The Republican Party won control of the U.S. House last evening, securing the requisite 218th seat for majority status after the Associated Press declared Rep. Mike Garcia (R) the winner of a race in California.
Democrats on Nov. 12 won control of the Senate for the next session of Congress that begins in January. The majorities in both chambers will be slim.
Republicans will be the majority party in the House Energy & Commerce Committee with jurisdiction over the 340B program. The last time the GOP controlled the committee from 2016 to 2018, it held numerous hearings on the program and considered—but did not pass—over a dozen Republican-sponsored bills that would have changed 340B to the benefit of drug manufacturers and detriment of covered entities. However, some GOP committee members pushed back at the restrictions and even pushed for legislation promoted by 340B providers.
Rep. Cathy McMorris Rodgers (R-Wash.) will be the new chair of the E&C Committee. She was considered an ally of covered entities about a decade ago. But as she rose in the House Republican leadership ranks, she spoke less publicly about 340B and her position on the program today is not known.
McMorris Rodgers, along with Sen. Richard Burr (R-N.C.), ranking Republican on the Senate Health, Labor and Pensions (HELP) Committee, recently requested a Government Accountability Office study about the March, 2022 law that enables hospitals to maintain or regain their 340B eligibility despite having fallen below the minimum required Medicare disproportionate share (DSH) adjustment percentage due to COVID-related changes in patient mix.
As part of the GAO study, the watchdog agency wants to know if 340B hospitals give low-income uninsured patients a break on drug prices at their contract and in-house pharmacies.
Why the GAO study is asking hospitals about sharing 340B drug savings with poor patients without insurance is unknown. Lowering what such patients pay for drugs is not a 340B program requirement (although many 340B covered entities say they do so). Nor is it a condition for a hospital to get its 340B eligibility restored through the end of this year under the new law.
It is possible that McMorris Rodgers and Burr asked GAO to look into this specific matter.
McMorris Rodgers chaired the House Republican Conference during the 113th, 114th, and 115th sessions of Congress (2013 through 2018). Only Minority Leader Kevin McCarthy (Calif.) and Minority Whip Steve Scalise (La.) ranked above her.
Rep. Elise Stefanik (N.Y.), one of the most stalwart 340B covered entity allies in all of Congress, is the current House Republican Conference chair.

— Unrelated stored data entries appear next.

Lemma start_typed_spec type velocities bank btn s g :
  anim_wf s -> length g.(g_led_counter) = 4%nat -> 0 <= type < 4 ->
  length velocities = 128%nat -> 0 <= bank < 2 -> 0 <= btn < 64 ->
  exists s' g', start_typed type velocities bank btn (s, g) = Ok (s', g') /\ anim_wf s' /\
    s'.(assign_geometric_animation_id) = s.(assign_geometric_animation_id) /\
    length g'.(g_led_counter) = 4%nat /\
    s'.(geometric_animation_type) !! Z.to_nat s.(assign_geometric_animation_id) = Some type /\
    s'.(geometric_animation_pos) !! Z.to_nat s.(assign_geometric_animation_id) = Some 0 /\
    s'.(geometric_animation_btn_id) !! Z.to_nat s.(assign_geometric_animation_id) = Some btn.
Proof.
  intros [Hlb Hlt Hlp Hlc Has Hsl] Hg Hty Hv Hbank Hbtn. unfold start_typed.
  rewrite (wr_in_range s.(geometric_animation_btn_id)) by lia. cbn [mbind res_bind].
  set (s1 := set_geometric_animation_btn_id _ s).
  rewrite (wr_in_range s1.(geometric_animation_pos)) by (cbn; lia). cbn [mbind res_bind].
  set (s2 := set_geometric_animation_pos _ s1).
  rewrite (wr_in_range s2.(geometric_animation_type)) by (cbn; lia). cbn [mbind res_bind].
  set (i := Z.to_nat s.(assign_geometric_animation_id)).
  edestruct (color_source_spec velocities bank btn) as (p & Hp & ->); [done|done|done|done|done|].
  cbn [mbind res_bind]. rewrite wr_in_range by (cbn; unfold GEOMETRIC_ANIMATION_G_LED_IDX; lia).
  eexists _, _. split; [reflexivity|]. cbn. fold i.
  assert (Hi : (i < 4)%nat) by (unfold i; lia).
  rewrite !list_lookup_insert_eq by lia. split_and!; try done.
  2: by rewrite length_insert.
  split; cbn; rewrite ?length_insert; [done..|]. intros j Hj.
  destruct (Hsl j Hj) as [Hbj (t & q & c & Hrun)]. fold i.
  destruct (decide (i = j)) as [<-|Hne].
  - split; cbn; fold i.
    + exists btn. by rewrite list_lookup_insert_eq by lia.
    + exists type, 0, p. rewrite !list_lookup_insert_eq by lia. split_and!; try done; try lia.
      unfold steps_of. destruct (type =? 0), (type =? 1), (type =? 2); done.
  - split; cbn; fold i.
    + by rewrite list_lookup_insert_ne by done.
    + exists t, q, c. by rewrite !list_lookup_insert_ne by done.
Qed.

Rep. Brett Guthrie (Ky.) is in line to be the next E&C Health Subcommittee chair. He was one of the GOP requestors of a December 2020 Government Accountability Office study on government audits and oversight of 340B covered entities. GAO found that, as of the end of September 2019, the U.S. Health Resources and Services Administration (HRSA) had issued just 23 findings of “duplicate discount-related errors at contract pharmacies,” and just 40 findings of “failure to oversee 340B program compliance at contract pharmacies,” in the 1,242 covered entity 340B program compliance audits it had conducted and finalized during the prior eight years.
HRSA told GAO in connection with the study that beginning in the fall of 2019, it started issuing adverse covered entity audit findings “only when audit information presents a clear and direct violation of the requirements outlined in the 340B program statute.”
Cassidy Will Be Top Republican on Senate HELP
On the Senate side of Congress, Sen. Rand. Paul (R-Ky.) announced this morning he is taking the top GOP slot on the Homeland Security and Governmental Affairs Committee. That means that Sen. Bill Cassidy (La.) will be the ranking Republican on the HELP Committee with jurisdiction over 340B.
In 2018, Cassidy sponsored legislation to impose a two-year moratorium on new disproportionate share hospital and child site registration in 340B. His bill also would have made it harder for DSH and children’s hospitals to register child sites after the moratorium, and would have required both types of hospitals to report their total revenues from 340B drugs, their patient mix broken down by payment source and child site, charity care expenses by child site, percentage of revenues at the child site level derived from infused or injected drugs, and all of the hospitals’ 340B vendors.
Cassidy has been a vocal critic of 340B program growth and has had tough questions for 340B provider and government representatives that testified on the 340B program before the HELP Committee in 2018.